[Opening Data to use section]
(** * MoneyMan multiplayer room: a shallow embedding of [src/game-room.js]

    The development models the [GameRoom] Durable Object: the handlers
    [webSocketMessage], [webSocketClose] and [alarm], the physics step
    [_advancePhysics], the round settlement [_endGame], the lobby
    transition [_returnToLobby], the restore after an eviction
    ([_ensureInitialized]) with [_persistState] and the socket
    attachments, and the helpers of [db.js] and of the worker entry.

    Modelling conventions.
    - A JavaScript number that the room computes with (positions, speeds,
      [timeLeft], the spawn accumulator) is an exact rational in lowest
      terms ([Qc]), so that JavaScript's [===] on numbers is Leibniz
      equality; IEEE-754 rounding is not modelled.  Scores, identifiers and
      [Date.now()] timestamps are integers ([Z]).
    - A JavaScript [Map] is an association list in insertion order.
    - Built-ins that the source calls but does not define ([Math.sin],
      [Math.PI], [Math.random], number-to-string conversion) and the absent
      module [hat-catalog.js] are fields of an environment record.
    - Every handler returns the new room together with the list of effects
      it performed (socket sends, broadcasts, alarms, storage writes), in
      program order.  All [Date.now()] reads of one handler run give the
      same value [now].
    - The room ([Room]) is the initialised in-memory object, and the
      handlers on it are the bodies that follow
      [await this._ensureInitialized()]; a connection is known by the
      player id that [fetch] gave it.  The module [GameRoom] adds what
      comes before: an instance that may have been evicted, with its
      storage and its sockets, and handlers that restore it first. *)

From Stdlib Require Import ZArith QArith Qcanon Qround List String Ascii Bool Lia Lqa.
From Stdlib Require Import Sorted Permutation.
Import ListNotations.

Set Implicit Arguments.

(* ================================================================== *)
(** ** JavaScript numbers *)
(* ================================================================== *)

Module Num.

Definition ofZ (z : Z) : Qc := Q2Qc (inject_Z z).
Definition ofQ (q : Q) : Qc := Q2Qc q.

(** [a <= b] and [a < b] as the booleans the source branches on. *)
Definition leb (a b : Qc) : bool := Qle_bool a b.
Definition ltb (a b : Qc) : bool := negb (Qle_bool b a).

(** [Math.min] and [Math.max] on two finite numbers. *)
Definition min (a b : Qc) : Qc := if leb a b then a else b.
Definition max (a b : Qc) : Qc := if leb a b then b else a.

(** [Math.round]: the nearest integer, halves rounded up. *)
Definition round (a : Qc) : Z := Qfloor (a + ofQ (1 # 2))%Qc.

(** [Math.round(a * k) / k], the rounding used in broadcast payloads. *)
Definition roundTo (k : Z) (a : Qc) : Qc :=
  (ofZ (round (a * ofZ k)) / ofZ k)%Qc.

(** The result of [Number(v)]: a finite number, an infinity or NaN. *)
Inductive xnum : Type :=
| NaN
| Fin (q : Qc)
| PosInf
| NegInf.

Definition isNaN (n : xnum) : bool :=
  match n with NaN => true | _ => false end.

(** [Math.max(lo, Math.min(hi, n))] for finite bounds and [n] not NaN. *)
Definition clamp (lo hi : Qc) (n : xnum) : Qc :=
  match n with
  | Fin q => max lo (min hi q)
  | PosInf => max lo hi
  | NegInf => lo
  | NaN => lo
  end.

End Num.

(* ================================================================== *)
(** ** Strings: the name filter *)
(* ================================================================== *)

Module Str.

Local Open Scope char_scope.

Definition inRange (lo hi c : ascii) : bool :=
  (nat_of_ascii lo <=? nat_of_ascii c)%nat
  && (nat_of_ascii c <=? nat_of_ascii hi)%nat.

Definition isLower (c : ascii) : bool := inRange "a" "z" c.
Definition isUpper (c : ascii) : bool := inRange "A" "Z" c.
Definition isDigit (c : ascii) : bool := inRange "0" "9" c.

(** The character class [[a-zA-Z0-9 _-]]. *)
Definition isNameChar (c : ascii) : bool :=
  isLower c || isUpper c || isDigit c
  || Ascii.eqb c " " || Ascii.eqb c "_" || Ascii.eqb c "-".

(** White space of [\s] and of [String.prototype.trim] among the
    8-bit code units: TAB, LF, VT, FF, CR, space and NBSP. *)
Definition isSpace (c : ascii) : bool :=
  let n := nat_of_ascii c in
  ((9 <=? n) && (n <=? 13))%nat || (n =? 32)%nat || (n =? 160)%nat.

(** The character class [[_\-\s]]. *)
Definition isSeparator (c : ascii) : bool :=
  Ascii.eqb c "_" || Ascii.eqb c "-" || isSpace c.

Definition hexLower (c : ascii) : bool := isDigit c || inRange "a" "f" c.
Definition isHex (c : ascii) : bool := hexLower c || inRange "A" "F" c.

Definition lowerChar (c : ascii) : ascii :=
  if isUpper c then ascii_of_nat (nat_of_ascii c + 32) else c.

Local Open Scope string_scope.

Fixpoint filter (f : ascii -> bool) (s : string) : string :=
  match s with
  | "" => ""
  | String c r => if f c then String c (filter f r) else filter f r
  end.

Fixpoint map (f : ascii -> ascii) (s : string) : string :=
  match s with
  | "" => ""
  | String c r => String (f c) (map f r)
  end.

(** [s.toLowerCase()] on ASCII text; the filter only ever receives
    sanitized names, which are ASCII. *)
Definition toLowerCase (s : string) : string := map lowerChar s.

Fixpoint trimStart (s : string) : string :=
  match s with
  | "" => ""
  | String c r => if isSpace c then trimStart r else s
  end.

(** Drops trailing white space: a character is kept when it is not
    white space or when something survives to its right. *)
Fixpoint trimEnd (s : string) : string :=
  match s with
  | "" => ""
  | String c r =>
      match trimEnd r with
      | "" => if isSpace c then "" else String c ""
      | r' => String c r'
      end
  end.

Definition trim (s : string) : string := trimEnd (trimStart s).

(** [s.slice(0, n)]. *)
Fixpoint take (n : nat) (s : string) : string :=
  match n, s with
  | O, _ => ""
  | _, "" => ""
  | S k, String c r => String c (take k r)
  end.

(** [s.includes(w)]. *)
Fixpoint includes (w s : string) : bool :=
  String.prefix w s
  || match s with
     | "" => false
     | String _ r => includes w r
     end.

Definition isEmpty (s : string) : bool :=
  match s with "" => true | _ => false end.

End Str.

Local Open Scope string_scope.

Definition BLOCKED_WORDS : list string :=
  [ "fuck"; "shit"; "ass"; "dick"; "cock"; "cunt"; "bitch"; "damn";
    "piss"; "slut"; "whore"; "fag"; "nig"; "rape"; "porn"; "sex";
    "tit"; "boob"; "penis"; "vagin"; "anus"; "jizz"; "cum"; "wank";
    "twat"; "prick"; "homo"; "retard" ].

(** [isNameClean]: separators are stripped before the substring test. *)
Definition isNameClean (name : string) : bool :=
  let lower := Str.filter (fun c => negb (Str.isSeparator c)) (Str.toLowerCase name) in
  negb (existsb (fun word => Str.includes word lower) BLOCKED_WORDS).

(** [sanitizeName]: keep the allowed characters, trim, keep 8 at most. *)
Definition sanitizeName (name : string) : string :=
  Str.take 8 (Str.trim (Str.filter Str.isNameChar name)).

(** [UUID_RE.test]: 8-4-4-4-12 hexadecimal digits, case-insensitive. *)
Fixpoint hexRun (n : nat) (s : string) : option string :=
  match n with
  | O => Some s
  | S k =>
      match s with
      | String c r => if Str.isHex c then hexRun k r else None
      | "" => None
      end
  end.

Definition dashThen (k : string -> bool) (s : string) : bool :=
  match s with
  | String c r => Ascii.eqb c "-"%char && k r
  | "" => false
  end.

Definition hexGroup (n : nat) (k : string -> bool) (s : string) : bool :=
  match hexRun n s with
  | Some r => k r
  | None => false
  end.

Definition UUID_RE_test (s : string) : bool :=
  hexGroup 8 (dashThen (hexGroup 4 (dashThen (hexGroup 4 (dashThen
    (hexGroup 4 (dashThen (hexGroup 12 Str.isEmpty)))))))) s.


(* ================================================================== *)
(** ** JavaScript [Map] in insertion order *)
(* ================================================================== *)

Module JsMap.
Section Ops.

Variable V : Type.

Definition t := list (string * V).

Fixpoint has (k : string) (m : t) : bool :=
  match m with
  | [] => false
  | (k', _) :: rest => String.eqb k k' || has k rest
  end.

Fixpoint get (k : string) (m : t) : option V :=
  match m with
  | [] => None
  | (k', v) :: rest => if String.eqb k k' then Some v else get k rest
  end.

(** [m.set(k, v)]: an existing key keeps its place, a new one goes last. *)
Fixpoint set (k : string) (v : V) (m : t) : t :=
  match m with
  | [] => [(k, v)]
  | (k', v') :: rest =>
      if String.eqb k k' then (k, v) :: rest else (k', v') :: set k v rest
  end.

Fixpoint delete (k : string) (m : t) : t :=
  match m with
  | [] => []
  | (k', v) :: rest =>
      if String.eqb k k' then rest else (k', v) :: delete k rest
  end.

Definition size (m : t) : nat := List.length m.

Definition keys (m : t) : list string := List.map fst m.

(** Mutates the object stored under [k], leaving the iteration order. *)
Fixpoint update (k : string) (f : V -> V) (m : t) : t :=
  match m with
  | [] => []
  | (k', v) :: rest =>
      if String.eqb k k' then (k', f v) :: rest
      else (k', v) :: update k f rest
  end.

End Ops.
End JsMap.

(* ================================================================== *)
(** ** Constants *)
(* ================================================================== *)

Local Open Scope Qc_scope.

Definition CANVAS_WIDTH : Qc := Num.ofZ 960.
Definition CANVAS_HEIGHT : Qc := Num.ofZ 540.
Definition GROUND_Y : Qc := CANVAS_HEIGHT - Num.ofZ 40.
Definition PLAYER_WIDTH : Qc := Num.ofZ 60.
Definition PLAYER_HEIGHT : Qc := Num.ofZ 70.
Definition COIN_RADIUS : Qc := Num.ofZ 16.

Definition BROADCAST_THROTTLE_MS : Z := 50.
Definition FALLBACK_ALARM_MS : Z := 1000.
Definition MAX_PHYSICS_DT : Qc := Num.ofQ (2 # 10).
Definition GAME_DURATION : Qc := Num.ofZ 60.
Definition COUNTDOWN_SECONDS : Z := 5.
Definition GAME_OVER_DISPLAY_SECONDS : Z := 5.
Definition LOBBY_IDLE_TIMEOUT : Z := 20.
Definition MAX_PLAYERS : nat := 5.

Definition COIN_BASE_SPEED : Qc := Num.ofZ 89.
Definition COIN_SPEED_VARIATION : Qc := Num.ofZ 71.
Definition COIN_SPAWN_INTERVAL : Qc := Num.ofQ (5 # 10).
Definition COIN_CAP : nat := 50.

Definition COLLISION_FORGIVENESS : Qc := Num.ofZ 8.

Definition PLAYER_COLORS : list string :=
  [ "#e74c3c"; "#3498db"; "#2ecc71"; "#f39c12"; "#9b59b6" ].

(** [PLAYER_COLORS[i % PLAYER_COLORS.length]]. *)
Definition colorAt (i : nat) : string :=
  nth (i mod List.length PLAYER_COLORS) PLAYER_COLORS "".

Definition SCORE_PER_COIN : Z := 10.
Definition WINNER_BONUS : Z := 50.
Definition PARTICIPATION_BONUS : Z := 25.

(* ================================================================== *)
(** ** Data model *)
(* ================================================================== *)

Inductive GameState : Type := LOBBY | COUNTDOWN | PLAYING | GAME_OVER.

Definition GameState_eqb (a b : GameState) : bool :=
  match a, b with
  | LOBBY, LOBBY | COUNTDOWN, COUNTDOWN | PLAYING, PLAYING | GAME_OVER, GAME_OVER => true
  | _, _ => false
  end.

(** An entry of [this.players]; its socket is the connection whose id is
    the entry's key. *)
Record Player : Type := mkPlayer {
  p_x : Qc;
  p_score : Z;
  p_color : string;
  p_name : string;
  p_hat : string;
  p_userId : option string;
  p_connected : bool
}.

(** An entry of [this.waitingRoom]. *)
Record Waiter : Type := mkWaiter {
  w_color : string;
  w_name : string;
  w_hat : string;
  w_userId : option string
}.

Record Coin : Type := mkCoin {
  c_id : Z;
  c_x : Qc;
  c_y : Qc;
  c_speed : Qc;
  c_radius : Qc;
  c_rotation : Qc;
  c_rotationSpeed : Qc;
  c_wobbleOffset : Qc;
  c_wobbleAmount : Qc
}.

(** [{ playerId, x, y }], pushed on a catch. *)
Record CollectedEvent : Type := mkCollected {
  ev_playerId : string;
  ev_x : Qc;
  ev_y : Qc
}.

Record Room : Type := mkRoom {
  state : GameState;
  players : JsMap.t Player;
  waitingRoom : JsMap.t Waiter;
  coins : list Coin;
  nextCoinId : Z;
  timeLeft : Qc;
  countdownSeconds : Z;
  coinSpawnAccumulator : Qc;
  nextPlayerId : Z;
  lastPhysicsTime : Z;
  lastBroadcastTime : Z;
  pendingCollected : list CollectedEvent;
  (** how many results of [Math.random()] have been consumed *)
  randomCursor : nat
}.

(** The room as the constructor leaves it. *)
Definition newRoom : Room :=
  {| state := LOBBY; players := []; waitingRoom := []; coins := [];
     nextCoinId := 1; timeLeft := GAME_DURATION;
     countdownSeconds := COUNTDOWN_SECONDS; coinSpawnAccumulator := 0;
     nextPlayerId := 1; lastPhysicsTime := 0; lastBroadcastTime := 0;
     pendingCollected := []; randomCursor := 0 |}.

Definition setState (v : GameState) (r : Room) : Room :=
  mkRoom v (players r) (waitingRoom r) (coins r) (nextCoinId r) (timeLeft r)
    (countdownSeconds r) (coinSpawnAccumulator r) (nextPlayerId r)
    (lastPhysicsTime r) (lastBroadcastTime r) (pendingCollected r) (randomCursor r).

Definition setPlayers (v : JsMap.t Player) (r : Room) : Room :=
  mkRoom (state r) v (waitingRoom r) (coins r) (nextCoinId r) (timeLeft r)
    (countdownSeconds r) (coinSpawnAccumulator r) (nextPlayerId r)
    (lastPhysicsTime r) (lastBroadcastTime r) (pendingCollected r) (randomCursor r).

Definition setWaitingRoom (v : JsMap.t Waiter) (r : Room) : Room :=
  mkRoom (state r) (players r) v (coins r) (nextCoinId r) (timeLeft r)
    (countdownSeconds r) (coinSpawnAccumulator r) (nextPlayerId r)
    (lastPhysicsTime r) (lastBroadcastTime r) (pendingCollected r) (randomCursor r).

Definition setCoins (v : list Coin) (r : Room) : Room :=
  mkRoom (state r) (players r) (waitingRoom r) v (nextCoinId r) (timeLeft r)
    (countdownSeconds r) (coinSpawnAccumulator r) (nextPlayerId r)
    (lastPhysicsTime r) (lastBroadcastTime r) (pendingCollected r) (randomCursor r).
[Closing Data to use section]
What you should do | Output the data exactly, from the first line through the line that holds "[Date.now()] timestamps are", so that no later line appears.

Answer box |
(** * MoneyMan multiplayer room: a shallow embedding of [src/game-room.js]

    The development models the [GameRoom] Durable Object: the handlers
    [webSocketMessage], [webSocketClose] and [alarm], the physics step
    [_advancePhysics], the round settlement [_endGame], the lobby
    transition [_returnToLobby], the restore after an eviction
    ([_ensureInitialized]) with [_persistState] and the socket
    attachments, and the helpers of [db.js] and of the worker entry.

    Modelling conventions.
    - A JavaScript number that the room computes with (positions, speeds,
      [timeLeft], the spawn accumulator) is an exact rational in lowest
      terms ([Qc]), so that JavaScript's [===] on numbers is Leibniz
      equality; IEEE-754 rounding is not modelled.  Scores, identifiers and
      [Date.now()] timestamps are integers ([Z]).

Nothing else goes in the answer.